_Work required:_
Which lines of the entries contain the string "exact"? Copy each of them.

++++ Recorded data

(** The whole of [update], with what it needs to go on. *)
Lemma update_run exempt toks term d :
  watching exempt d →
  wpe (update decode_next toks term) d
    (λ r d', ∃ exempt' d1 more,
       foldM (decode_token decode_next) (decoded_tokens toks term d) exempt d = (Ret exempt', d1) ∧
       output_text d1 = output_text d ++ more ∧ (exempt' = exempt ∨ zlen (output_text d) ≤ exempt') ∧
       same_params d d' ∧ token_ids d' = token_ids d ++ toks ∧
       match first_hit exempt' (output_text d1) (d_stop d) with
       | None => r = None ∧ output_text d' = output_text d1 ∧ watching exempt' d'
       | Some hit => r = Some hit.1 ∧
           output_text d' = text_until (include_stop_str_in_output d) (output_text d1) hit
       end)
    (λ e d', foldM (decode_token decode_next) (decoded_tokens toks term d) exempt d = (Raise e, d')).
Proof.
  intros [Hs Hm Hnum He Hno]. unfold update. destruct toks as [|t toks]; cbn [is_nil].
  { apply wpe_ret. exists exempt, d, []. unfold decoded_tokens. rewrite !app_nil_r. split; [by destruct (_ && _)|].
    split; [done|]. split; [by left|]. split; [done|]. split; [done|]. by rewrite (proj2 (first_hit_none _ _ _ Hs) Hno). }
  wpe_step. wpe_step. cbv zeta. fold (decoded_tokens (t :: toks) term d). wpe_step.
  eapply wpe_mono; [apply (decode_tokens (zlen (output_text d)) exempt _ _ exempt)|..].
  { by right. } { done. } { done. } 2:{ done. }
  intros o d1 (Hp & (more & E1) & Et1 & p & Hrun & Hop & Hpb & H0 & Hnil & Hall).
  set (skip := if term && _ then last (t :: toks) else None).
  set (d2 := match skip with Some t0 => set_token_ids (token_ids d1 ++ [t0]) d1 | None => d1 end).
  assert (Hd2 : output_text d2 = output_text d1 ∧ same_params d1 d2 ∧ decoder d2 = decoder d1) by by unfold d2; destruct skip.
  assert (Ht2 : token_ids d2 = token_ids d ++ t :: toks).
  { unfold d2, skip. unfold decoded_tokens in Et1. destruct (term && _); [|done].
    destruct (last (t :: toks)) as [t0|] eqn:El; [|by apply last_None in El]. simpl. rewrite Et1, <-(assoc_L (++)). f_equal.
    symmetry. by apply last_split. }
  assert (Hskip : ∀ (f : unit → M (Detokenizer D) (option text)) Q E, wpe (f tt) d2 Q E →
    wpe (match skip with Some t => modify (λ d, set_token_ids (token_ids d ++ [t]) d) | None => mret tt end ≫= f) d1 Q E).
  { intros f Q E H. unfold d2 in H. by destruct skip; wpe_step; wpe_step. }
  apply Hskip. clear Hskip. destruct Hd2 as (Et & Hp2 & _). pose proof (same_params_trans _ _ _ Hp Hp2) as Hpar.
  pose proof Hpar as (Estop & Emin & Einc & _ & _ & Epl).
  apply wp_wpe. eapply wp_mono; [apply (check_and_cut_spec o p d2)|]; rewrite ?Estop, ?Emin, ?Et; try done.
  - unfold num_output_tokens in *. rewrite Ht2, Epl, zlen_app. pose proof (zlen_nonneg (t :: toks)). lia.
  - unfold offsets in Hop. rewrite E1, zlen_app in Hpb |- *. pose proof (zlen_nonneg more). pose proof (zlen_nonneg (output_text d)). lia.
  - eapply (offsets_hit exempt); [done|exact Hno|exact Hop|lia|exact E1].
  - intros Hle. apply first_hit_none; [done|]. destruct (decoded_tokens (t :: toks) term d) as [|t1 l1] eqn:Ed.
    + destruct (Hnil eq_refl) as [-> ->]. done.
    + rewrite Hall; [by apply no_hit_end|done| |].
      * intros Hz. unfold num_output_tokens in *. rewrite Ht2, Epl, zlen_app, zlen_cons in Hle. pose proof (zlen_nonneg toks). lia.
      * etrans; [|exact Hle]. unfold num_output_tokens. destruct Hp as (_ & _ & _ & _ & _ & Epl1).
        assert (zlen (token_ids d1) ≤ zlen (token_ids d2)).
        { unfold d2. destruct skip; [|done]. simpl. rewrite zlen_app. pose proof (zlen_nonneg [z]). lia. }
        destruct Hp2 as (_ & _ & _ & _ & _ & ->). lia.
  - intros r d' (Hp' & Et' & Hres). exists p, d1, more. split; [exact Hrun|]. split; [done|].
    split; [by destruct Hop as [[_ H]|[_ ->]]; [right|left]|]. split; [by eapply same_params_trans|]. split; [by rewrite Et'|]. rewrite Einc in Hres. destruct (first_hit p (output_text d1) (d_stop d)) as [hit|]; [done|].
    destruct Hres as (-> & -> & Hw). done.
Qed.
(** C19: The incremental search for stop strings is a search of the whole text.  [d1]
    has the new tokens decoded, [exempt'] is the end of the text of the first
    [min_tokens] tokens, computed by the decoding loop itself.  [update] returns the
    first stop string of the list that ends behind it and cuts the text at its leftmost
    such place, at its end if it is to be shown; without one it returns nothing, keeps
    the text, and leaves nothing to be found later.  It raises only what decoding raises. *)
Theorem update_finds_stops exempt toks term d :
  watching exempt d →
  wpe (update decode_next toks term) d
    (λ r d', ∃ exempt' d1,
       foldM (decode_token decode_next) (decoded_tokens toks term d) exempt d = (Ret exempt', d1) ∧
       same_params d d' ∧ token_ids d' = token_ids d ++ toks ∧
       match first_hit exempt' (output_text d1) (d_stop d) with
       | None => r = None ∧ output_text d' = output_text d1 ∧ watching exempt' d'
       | Some hit => r = Some hit.1 ∧
           output_text d' = text_until (include_stop_str_in_output d) (output_text d1) hit
       end)
    (λ e d', foldM (decode_token decode_next) (decoded_tokens toks term d) exempt d = (Raise e, d')).
Proof.
  intros H. eapply wpe_mono; [by apply update_run| |done]. naive_solver.
Qed.
End update.

(** "ab" has been decoded, "c" arrives, and "bc" is a stop string. *)
Definition letter_decode : list Z → Z → M unit text := λ _ t, mret [t].
Definition letters_ab : Detokenizer unit := mkDetok [[98; 99]] 0 false 1 0 [97; 98] [97; 98] 0 tt.

Lemma update_finds_stops_witness : watching 0 letters_ab ∧
  wpe (update letter_decode [99] false) letters_ab
    (λ r d', ∃ exempt' d1,
       foldM (decode_token letter_decode) [99] 0 letters_ab = (Ret exempt', d1) ∧
       same_params letters_ab d' ∧ token_ids d' = [97; 98] ++ [99] ∧
       match first_hit exempt' (output_text d1) [[98; 99]] with
       | None => r = None ∧ output_text d' = output_text d1 ∧ watching exempt' d'
       | Some hit => r = Some hit.1 ∧ output_text d' = text_until false (output_text d1) hit
       end)
    (λ e d', foldM (decode_token letter_decode) [99] 0 letters_ab = (Raise e, d')).
Proof.
  assert (Hw : watching 0 letters_ab).
  { split; [constructor; [done|constructor]|done|by vm_compute|by vm_compute|]. intros s k ->%list_elem_of_singleton Ho.
    exfalso. pose proof (occurs_le [98; 99] [97; 98] k ltac:(done) Ho) as Hk. simpl in Hk. assert (k = 0%nat) as -> by lia. by vm_compute in Ho. }
  split; [exact Hw|]. exact (update_finds_stops letter_decode 0 [99] false letters_ab Hw).
Defined.

(** ** Streaming: what the client of a detokenizer relies on

    [ts_text] is the text of the request, [ts_sent] the pieces handed out so far.  While
    it is [ts_live] tokens may be added; after a stop string it can only be flushed. *)
Class StreamLaws (D : Type) `{!TextStream D} : Type := {
  ts_ok : D → Prop;
  ts_live : D → Prop;
  ts_text : D → text;
  ts_sent : D → text;
  ts_live_ok : ∀ d, ts_live d → ts_ok d;
  ts_num_tokens : ∀ d, ts_ok d → ts_num_output_tokens d = zlen (ts_output_token_ids d);
  ts_sent_prefix : ∀ d, ts_ok d → ts_sent d `prefix_of` ts_text d;
  ts_update_law : ∀ d toks stop, ts_live d →
    wpe (ts_update toks stop) d (λ r d',
      ts_output_token_ids d' = ts_output_token_ids d ++ toks ∧ ts_sent d' = ts_sent d ∧ ts_ok d' ∧
      (r = None → ts_live d') ∧ r ≠ Some []) (λ _ _, True);
  ts_flush_law : ∀ d delta, ts_ok d →
    wp (ts_next_text true delta) d (λ piece d',
      ts_output_token_ids d' = ts_output_token_ids d ∧ ts_text d' = ts_text d ∧ ts_ok d' ∧
      if delta then ts_sent d' = ts_sent d ++ piece ∧ ts_sent d' = ts_text d
      else d' = d ∧ piece = ts_text d);
  ts_next_law : ∀ d delta, ts_live d →
    wp (ts_next_text false delta) d (λ piece d',
      ts_output_token_ids d' = ts_output_token_ids d ∧ ts_text d' = ts_text d ∧ ts_live d' ∧
      if delta then ts_sent d' = ts_sent d ++ piece else d' = d ∧ piece `prefix_of` ts_text d);
}.

Section streaming.
Context {D : Type} (decode_next : list Z → Z → M D text).
Implicit Types d : Detokenizer D.

(** What is held back is what a stop string may still cut. *)
Definition hold_back d : Z :=
  if negb (is_nil (d_stop d)) && negb (include_stop_str_in_output d) then longest_stop (d_stop d) - 1 else 0.

Record detok_ok d : Prop := {
  do_prompt : 0 ≤ prompt_len d ≤ zlen (token_ids d);
  do_buffer : 0 ≤ stop_buffer_length d;
  do_offset : 0 ≤ _last_output_text_offset d ≤ zlen (output_text d);
}.

Record detok_live d : Prop := {
  dl_watching : ∃ exempt, watching exempt d;
  dl_prompt : 0 ≤ prompt_len d ≤ zlen (token_ids d);
  dl_buffer : stop_buffer_length d = hold_back d;
  dl_offset : 0 ≤ _last_output_text_offset d ≤ Z.max 0 (zlen (output_text d) - hold_back d);
}.

Lemma longest_stop_ge stop s : s ∈ stop → zlen s ≤ longest_stop stop.
Proof. induction 1; simpl; lia. Qed.

Lemma hold_back_nonneg d : Forall (.≠ []) (d_stop d) → 0 ≤ hold_back d.
Proof.
  unfold hold_back. intros Hs. destruct (d_stop d) as [|s l]; [done|]. destruct (include_stop_str_in_output d); cbn [is_nil negb andb]; [done|].
  apply Forall_cons in Hs as [Hs _]. pose proof (text_pos s Hs). pose proof (longest_stop_ge (s :: l) s ltac:(by left)).
  unfold zlen in *. lia.
Qed.

Lemma detok_live_ok d : detok_live d → detok_ok d.
Proof.
  intros [[e Hw] Hp Hb Ho]. pose proof (hold_back_nonneg d (wa_stop _ _ Hw)).
  pose proof (zlen_nonneg (output_text d)). split; [done|lia|lia].
Qed.

Lemma output_token_ids_drop d : detok_ok d → output_token_ids d = drop (Z.to_nat (prompt_len d)) (token_ids d).
Proof.
  intros [Hp _ _]. unfold output_token_ids. destruct (Z.eqb_spec (prompt_len d) 0) as [->|H]; simpl; [done|].
  apply py_from_nonneg; lia.
Qed.


(** A stop string that is excluded is cut where nothing has been handed out yet. *)
Lemma cut_behind_sent exempt e' d d1 more s k :
  watching exempt d → output_text d1 = output_text d ++ more → (e' = exempt ∨ zlen (output_text d) ≤ e') →
  first_hit e' (output_text d1) (d_stop d) = Some (s, k) →
  zlen (output_text d) < Z.of_nat (k + length s) ∧ (k + length s ≤ length (output_text d1))%nat ∧
  zlen (output_text d) - longest_stop (d_stop d) + 1 ≤ Z.of_nat k.
Proof.
  intros [Hs _ _ _ Hno] E1 He Hf. destruct (first_hit_elem _ _ _ _ _ Hs Hf) as (Hin & Ho & Hlt & Hle).
  assert (zlen (output_text d) < Z.of_nat (k + length s)).
  { destruct He as [->|He]; [|lia]. apply Z.nle_gt. intros H. rewrite E1 in Ho. unfold zlen in H.
    apply occurs_app in Ho; [|lia]. specialize (Hno s k Hin Ho). lia. }
  pose proof (longest_stop_ge _ _ Hin). unfold zlen in *. lia.
Qed.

++++++++

_Answer space:_
  - eapply (offsets_hit exempt); [done|exact Hno|exact Hop|lia|exact E1].
      * etrans; [|exact Hle]. unfold num_output_tokens. destruct Hp as (_ & _ & _ & _ & _ & Epl1).
  - intros r d' (Hp' & Et' & Hres). exists p, d1, more. split; [exact Hrun|]. split; [done|].
  split; [exact Hw|]. exact (update_finds_stops letter_decode 0 [99] false letters_ab Hw).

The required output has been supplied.